“I have many regrets, and I’m sure everyone does. The stupid things you do, you regret if you have any sense, and if you don’t regret them, maybe you’re stupid.” Katherine Hepburn
I think it’s clear that Kate had regrets in her glorious lifetime. So do I, and my gut tells me that anyone who says that they don’t have any is not being entirely honest with themselves. What is regret, anyway? Psychologist Melanie Greenberg, Ph.D., calls it feeling a sense of loss or sorrow at what might have been, or wishing we could undo a previous choice that we made. I would more simply say that regret is a feeling of deep sadness over things that we think are BIG mistakes we made during our life, at one time or another.
I think if you don’t acknowledge regret, you deny yourself the opportunity to grow and change in a positive, meaningful direction. Course corrections in life, if you will. If only I had hung on to that great guy, Bill, that I was dating when I was nineteen. If only I hadn’t slept with that married guy (in my own defense, I didn’t know he was married…at first.) If only I had invested more time into nurturing my relationship with my teenage best friend Sue, we might still be great friends. The biggest one for me, however, is that my curious nine-year old self had to find out why my brother disappeared into my parents bedroom instead of watching TV with my other brother and me, one morning in 1966. I walked in, but I didn’t walk out. Curiosity almost killed the cat. Do I regret what happened to me that day? Of course I do, not only for the losses I suffered, but for everyone else whose life was changed because of my injury.
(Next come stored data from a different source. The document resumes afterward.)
Definition sample_env : Env := {|
  py_str := fun v =>
    match v with
    | VStr s => s
    | _ => "None"
    end;
  fetch := fun partition chunk =>
    match chunk !! "fields" with
    | Some (VStr "clicks,dateRange,pivotValues") => ([sample_fragment "clicks" 5], None)
    | Some (VStr "impressions,dateRange,pivotValues") =>
        ([sample_fragment "impressions" 90], None)
    | Some (VStr "likes,dateRange,pivotValues") =>
        ([sample_fragment "likes" 1], Some UpstreamRequestFailure)
    | _ => ([], None)
    end;
|}.

(** A sample retrieval whose second fragment has no "end_date". *)
Definition sample_env_unkeyed : Env := {|
  py_str := @py_str sample_env;
  fetch := fun partition chunk =>
    ([sample_fragment "clicks" 5; <["clicks" := VInt 6]> ∅], None);
|}.

(** Two fragments of different days and pivots whose formatted keys are
    the same, and a retrieval that returns them. *)
Definition colliding_a : gmap string value :=
  <["clicks" := VInt 5]>
  (<["pivotValues" := VStr "31-x"]> (<["end_date" := VStr "2024-01"]> ∅)).

Definition colliding_b : gmap string value :=
  <["impressions" := VInt 90]>
  (<["pivotValues" := VStr "x"]> (<["end_date" := VStr "2024-01-31"]> ∅)).

Definition sample_env_colliding : Env := {|
  py_str := @py_str sample_env;
  fetch := fun partition chunk => ([colliding_a; colliding_b], None);
|}.

Definition sample_chunk (fields : string) : gmap string value :=
  <["fields" := VStr fields]> ∅.

Definition sample_slice (chunks : list (gmap string value))
  : PartitionCursor.StreamSlice (gmap string value) :=
  {| PartitionCursor.partition := <["campaign_id" := VStr "1"]> ∅;
     PartitionCursor.cursor_slice := <["field_date_chunks" := VList (map VDict chunks)]> ∅;
     PartitionCursor.extra_fields := ∅ |}.

End Retriever.

(** ** Transport: [SafeHttpClient._create_prepared_request] *)

Module HttpClient.
Import Py.

(** [c in s] for a character. *)
Fixpoint in_string (c : ascii) (s : string) : bool :=
  match s with
  | EmptyString => false
  | String c' s' => Ascii.eqb c c' || in_string c s'
  end.

(** The characters that [urllib.parse.quote] never escapes. *)
Definition ALWAYS_SAFE : string :=
  "ABCDEFGHIJKLMNOPQRSTUVWXYZabcdefghijklmnopqrstuvwxyz0123456789_.-~".

Definition hex_digit (n : N) : ascii :=
  match String.get (N.to_nat n) "0123456789ABCDEF" with
  | Some c => c
  | None => "0"%char
  end.

(** ['%{:02X}'.format(b)] *)
Definition percent_encode (c : ascii) : string :=
  let n := N_of_ascii c in
  String "%" (String (hex_digit (n / 16)) (String (hex_digit (n mod 16)) "")).

(** [quote(s, safe)]: byte after byte of the encoded string. *)
Fixpoint quote (s safe : string) : string :=
  match s with
  | EmptyString => EmptyString
  | String c s' =>
      (if in_string c ALWAYS_SAFE || in_string c safe
       then String c "" else percent_encode c)
      ++ quote s' safe
  end.

(** [s.replace(' ', '+')] *)
Fixpoint spaces_to_plus (s : string) : string :=
  match s with
  | EmptyString => EmptyString
  | String c s' => String (if Ascii.eqb c " " then "+"%char else c) (spaces_to_plus s')
  end.

(** [quote_plus(s, safe)] *)
Definition quote_plus (s safe : string) : string :=
  if in_string " " s then spaces_to_plus (quote s (safe ++ " "))
  else quote s safe.

(** [urlencode(query, safe=safe)] of a mapping from strings to strings,
    in the order of its items. *)
Definition urlencode (query : list (string * string)) (safe : string) : string :=
  String.concat "&"
    (map (fun kv => quote_plus kv.1 safe ++ "=" ++ quote_plus kv.2 safe) query).

(** One character of a key or value as it stands in the query: a space
    as a plus sign, a safe character as it is, any other one as its
    code in hexadecimal. *)
Definition encode_char (safe : string) (c : ascii) : string :=
  if Ascii.eqb c " " then "+"
  else if in_string c ALWAYS_SAFE || in_string c safe then String c ""
  else percent_encode c.

Fixpoint encode_chars (safe s : string) : string :=
  match s with
  | EmptyString => EmptyString
  | String c s' => encode_char safe c ++ encode_chars safe s'
  end.

(** What the client takes from the framework. *)
Class Env : Type := {
  BODY_REQUEST_METHODS : list string;
  (** [http_method.upper()] *)
  upper : string -> string;
  _dedupe_query_params :
    string -> option (list (string * string)) -> list (string * string);
}.

(** [data]: a string or a mapping. *)
Inductive body_data : Type :=
| DataStr (s : string)
| DataMap (m : gmap string value).

(** The keyword arguments of [requests.Request]. *)
Record request_args : Type := {
  method : string;
  url : string;
  headers : option (list (string * string));
  params : string;
  json : option (gmap string value);
  data : option body_data;
}.

(** The call returns the prepared request or raises
    [RequestBodyException]. *)
Inductive prepared : Type :=
| Prepared (args : request_args)
| RequestBodyException.

(** [if json] *)
Definition json_given (json : option (gmap string value)) : bool :=
  match json with
  | Some m => negb (bool_decide (m = ∅))
  | None => false
  end.

(** [if data] *)
Definition data_given (data : option body_data) : bool :=
  match data with
  | Some (DataStr s) => negb (String.eqb s "")
  | Some (DataMap m) => negb (bool_decide (m = ∅))
  | None => false
  end.

Section WithEnv.
Context `{Env}.
(** * The nRF51 quadrature-decoder drivers of microbit-dal

    A shallow embedding of [source/drivers/MicroBitQuadratureDecoder.cpp]
    and its header.  The sources hold two drivers for the one QDEC
    peripheral: [MicroBitQuadratureDecoder] (configuration kept as bits of
    the component's [status] byte) and [MicroBitQDec] (configuration kept in
    [bool] members, taken from a [QDecExtraConfig]).  Both are embedded, each
    in a module of its own name, over one model of the world they share:
    the [NRF_QDEC] register block, the system timer's component table and
    the chronological log of every access made to either of them. *)

From Stdlib Require Import ZArith List Bool Lia.
Import ListNotations.
Open Scope Z_scope.

(** ** Fixed-width integers

    Values are kept in [Z]; every store into a C++ object of a fixed width
    is written out as the reduction it performs (the target is a 32-bit
    Cortex-M0: [int] is 32 bits wide, two's complement). *)

Definition uint8_t (x : Z) : Z := x mod 2 ^ 8.
Definition uint16_t (x : Z) : Z := x mod 2 ^ 16.
Definition uint32_t (x : Z) : Z := x mod 2 ^ 32.
Definition int32_t (x : Z) : Z := (x + 2 ^ 31) mod 2 ^ 32 - 2 ^ 31.
Definition int64_t (x : Z) : Z := (x + 2 ^ 63) mod 2 ^ 64 - 2 ^ 63.

Definition UINT16_MAX : Z := 65535.

(** [(x & mask) != 0] *)
Definition test_flag (x mask : Z) : bool := negb (Z.land x mask =? 0).

(** ** Constants of the header *)

Definition QDEC_STATUS_USING_SYSTEM_TICK : Z := 0x02.
Definition QDEC_STATUS_USING_DEBOUNCE : Z := 0x04.
Definition QDEC_STATUS_LED_ACTIVE_LOW : Z := 0x08.

(** Modelled from the spec: [MicroBitComponent.h], [ErrorNo.h],
    [MicroBitPin.h] and mbed's [PinNames.h] are not among the sources.
    The spec's [running] flag ("true between a successful start() and a
    stop()") is the bit [MICROBIT_COMPONENT_RUNNING] of the component's
    8-bit [status], a bit apart from the three [QDEC_STATUS_*] bits above;
    the result codes are the spec's [Ok], [Busy] and [InvalidParameter];
    [NC] is the "not connected" sentinel of a pin name and
    [MICROBIT_PIN_EVENT_NONE] the event mode that switches a pin's
    edge events off. *)
Definition MICROBIT_COMPONENT_RUNNING : Z := 0x01.

Inductive ErrorCode : Set :=
| MICROBIT_OK
| MICROBIT_INVALID_PARAMETER
| MICROBIT_BUSY.

Definition PinName : Set := Z.
Definition NC : PinName := -1.
Definition MICROBIT_PIN_EVENT_NONE : Z := 0.

(** A [MicroBitPin&]: the driver only ever reads the pin's [name]. *)
Record MicroBitPin : Set := { name : PinName }.

(** [MicroBitPin pinNC(0, NC, PIN_CAPABILITY_DIGITAL)], the static member of
    both classes. *)
Definition pinNC : MicroBitPin := {| name := NC |}.

(** Modelled from the spec: [MicroBitCompat.h], which declares [min], is not
    among the sources.  "adds it to errorCount with saturation at the
    counter's maximum representable value": [min] returns the smaller of
    two [int]s. *)
Definition min (a b : Z) : Z := if a <? b then a else b.

(** ** The world outside an instance *)

(** The registers of [NRF_QDEC] that the drivers name, and the two
    accumulators [ACC] and [ACCDBL] behind the read registers. *)
Inductive Reg : Set :=
| ENABLE | SHORTS | INTENCLR | LEDPOL | SAMPLEPER | REPORTPER
| PSELLED | PSELA | PSELB | DBFEN | LEDPRE
| TASKS_START | TASKS_STOP | TASKS_READCLRACC
| ACC | ACCDBL | ACCREAD | ACCDBLREAD.

Definition Reg_eqb (a b : Reg) : bool :=
  match a, b with
  | ENABLE, ENABLE | SHORTS, SHORTS | INTENCLR, INTENCLR | LEDPOL, LEDPOL
  | SAMPLEPER, SAMPLEPER | REPORTPER, REPORTPER | PSELLED, PSELLED
  | PSELA, PSELA | PSELB, PSELB | DBFEN, DBFEN | LEDPRE, LEDPRE
  | TASKS_START, TASKS_START | TASKS_STOP, TASKS_STOP
  | TASKS_READCLRACC, TASKS_READCLRACC
  | ACC, ACC | ACCDBL, ACCDBL | ACCREAD, ACCREAD
  | ACCDBLREAD, ACCDBLREAD => true
  | _, _ => false
  end.

(** The register block: a 32-bit word per register. *)
Definition NRF_QDEC_Type : Type := Reg -> Z.

Definition upd (f : NRF_QDEC_Type) (r : Reg) (v : Z) : NRF_QDEC_Type :=
  fun r' => if Reg_eqb r r' then v else f r'.

(** A [MicroBitComponent*]: the address of an instance. *)
Definition Component : Set := nat.

(** What the outside sees of a driver, in the order it happens. *)
Inductive Event : Type :=
| RegWrite (r : Reg) (v : Z)
| RegRead (r : Reg)
| TimerAdd (c : Component)
| TimerRemove (c : Component)
| PinEventOn (pin : PinName) (eventType : Z).

Record World : Type := mkWorld {
  NRF_QDEC : NRF_QDEC_Type;
  systemTickComponents : list Component;
  trace : list Event
}.

Definition log (e : Event) (w : World) : World :=
  mkWorld (NRF_QDEC w) (systemTickComponents w) (trace w ++ [e]).

(** Modelled from the spec: the peripheral itself is hardware.  "a 'clear
    accumulators' trigger, a signed transition-delta read register, and a
    double-transition-count read register": triggering [TASKS_READCLRACC]
    moves [ACC] and [ACCDBL] into [ACCREAD] and [ACCDBLREAD] and clears the
    two accumulators; every other register keeps the 32-bit word last
    written to it. *)
Definition hw_write (r : Reg) (v : Z) (q : NRF_QDEC_Type) : NRF_QDEC_Type :=
  match r with
  | TASKS_READCLRACC =>
      if uint32_t v =? 0 then q
      else upd (upd (upd (upd q ACCREAD (q ACC)) ACCDBLREAD (q ACCDBL))
                      ACC 0) ACCDBL 0
  | _ => upd q r (uint32_t v)
  end.

(** Modelled from the spec: the encoder moves between two polls; the
    hardware has then accumulated the signed delta [d] and the
    double-transition count [e] ("a sequence of simulated hardware
    drains"), each held as a 32-bit word. *)
Definition hw_accumulate (d e : Z) (w : World) : World :=
  mkWorld (upd (upd (NRF_QDEC w) ACC (uint32_t d)) ACCDBL (uint32_t e))
          (systemTickComponents w) (trace w).
(** * OpenTools: the upgrade script and the client core

    A shallow embedding of [scripts/upgrade.ts], of the [toolsFromOpenAPI]
    example of the project notes, and of the client core those notes plan
    (Fetch Guard, Spec Parser, Approval Mediator, Tool Generator), with the
    properties the specification states about them. *)

From Stdlib Require Import ZArith Lia List Ascii.
From stdpp Require Import base option list strings pretty gmap.

Set Default Proof Using "Type".
Set Warnings "-register-all".

(* ===================================================================== *)
(** * Part I: definitions                                                 *)
(* ===================================================================== *)

(** ** scripts/upgrade.ts *)

Module Upgrade.

(** One entry of the [steps] array.  The [command] thunk is the shell
    line it spawns together with the directory given to [.cwd(...)]. *)
Record Step := {
  name : string;
  command : string;
  cwd : option string;
  critical : bool
}.

Definition steps : list Step :=
  [ {| name := "Next.js Upgrade";
       command := "bunx @next/codemod@latest upgrade";
       cwd := Some "apps/web";
       critical := true |};
    {| name := "shadcn/ui Components";
       command := "bunx shadcn@latest add --all --overwrite";
       cwd := Some "packages/ui";
       critical := true |};
    {| name := "Dependency Update";
       command := "bun update";
       cwd := None;
       critical := true |};
    {| name := "Ultracite Fix";
       command := "bun run fix";
       cwd := None;
       critical := false |};
    {| name := "Type Check";
       command := "bunx tsc --noEmit";
       cwd := None;
       critical := false |} ].

(** What one run of the script leaves behind: the steps whose command was
    awaited, each with the exit code it produced, in order; the exit code
    of the process; the machine the commands acted on. *)
Record Run (World : Type) := {
  ran : list (string * Z);
  exitCode : Z;
  final : World
}.
Arguments ran {World} _.
Arguments exitCode {World} _.
Arguments final {World} _.

Section Script.
(** The machine the commands act on, and Bun's shell:
    [await $`...`.cwd(dir).nothrow()] runs the line and yields its exit
    code; [nothrow] turns a failing command into a plain result. *)
Variable World : Type.
Variable shell : string -> option string -> World -> Z * World.

Definition logged (e : string * Z) (r : Run World) : Run World :=
  {| ran := e :: ran r; exitCode := exitCode r; final := final r |}.

(** The [for (const step of steps)] loop with the [failed] flag, and
    the code after it.  [process.exit(1)] inside the loop ends the run
    on the spot; falling off the end of the module exits with 0. *)
Fixpoint loop (todo : list Step) (failed : bool) (w : World) : Run World :=
  match todo with
  | [] =>
      {| ran := []; exitCode := if failed then 1%Z else 0%Z; final := w |}
  | step :: rest =>
      let '(code, w') := shell (command step) (cwd step) w in
      if (code =? 0)%Z then logged (name step, code) (loop rest failed w')
      else if critical step then
        {| ran := [(name step, code)]; exitCode := 1%Z; final := w' |}
      else logged (name step, code) (loop rest true w')
  end.

Definition main (w : World) : Run World := loop steps false w.

(** What the shell answers when the commands of [todo] are run one after
    the other, each on the machine the previous one left, whatever their
    exit codes: the yardstick the loop is measured against. *)
Fixpoint outcomes (todo : list Step) (w : World) : list (string * Z) :=
  match todo with
  | [] => []
  | step :: rest =>
      let '(code, w') := shell (command step) (cwd step) w in
      (name step, code) :: outcomes rest w'
  end.
End Script.

Arguments logged {World} _ _.
Arguments loop {World} _ _ _ _.
Arguments main {World} _ _.
Arguments outcomes {World} _ _ _.

(** A shell for examples: the world is the list of lines already run, and
    a line fails with code 2 exactly when it is in [broken]. *)
Definition scriptedShell (broken : list string)
    (line : string) (_ : option string) (w : list string) : Z * list string :=
  ((if bool_decide (line ∈ broken) then 2 else 0)%Z, w ++ [line]).

End Upgrade.

(** ** scripts/upgrade.ts: what the script prints *)

Module UpgradeConsole.
Import Upgrade.

(** [console.log] writes to standard output, [console.error] and
    [console.warn] to standard error. *)
Inductive Stream := Stdout | Stderr.

Global Instance Stream_eq_dec : EqDecision Stream.
Proof. solve_decision. Defined.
So, am I trapped into a miserable, incapacitating existence? Hardly. Throughout the course of my life, I’ve learned from my mistakes, changed what I was capable of changing for the better, and adapted to what could not be changed. The most important thing, though, was developing the ability to let go. Let go of blame, of self-recrimination, of “what if’s.” Regrets are okay to have, as long as you don’t live in them – otherwise, they suck the life right out of you.
Unfortunately, the process of letting go is a lifelong one, because you will constantly be reminded of missed opportunities, abilities you’ve lost, or things that, generally, you just messed up. Then, there are always new ways in which you might succeed – or fail. If you need help, get it. Talk to a trusted friend, or seek professional guidance. Personally, when I’ve been stuck inside my own head, in a place I don’t want to be, I’ve done both.
I hope you all find a path to conquering any regrets that may be floating around in your mind. I wish you all good health and happiness, support when you need it, and support when you don’t. Please be aware though, that anybody can wish you all the happiness in the world, but finding it is ultimately up to you. Just one more thing – I still want to be a ballerina.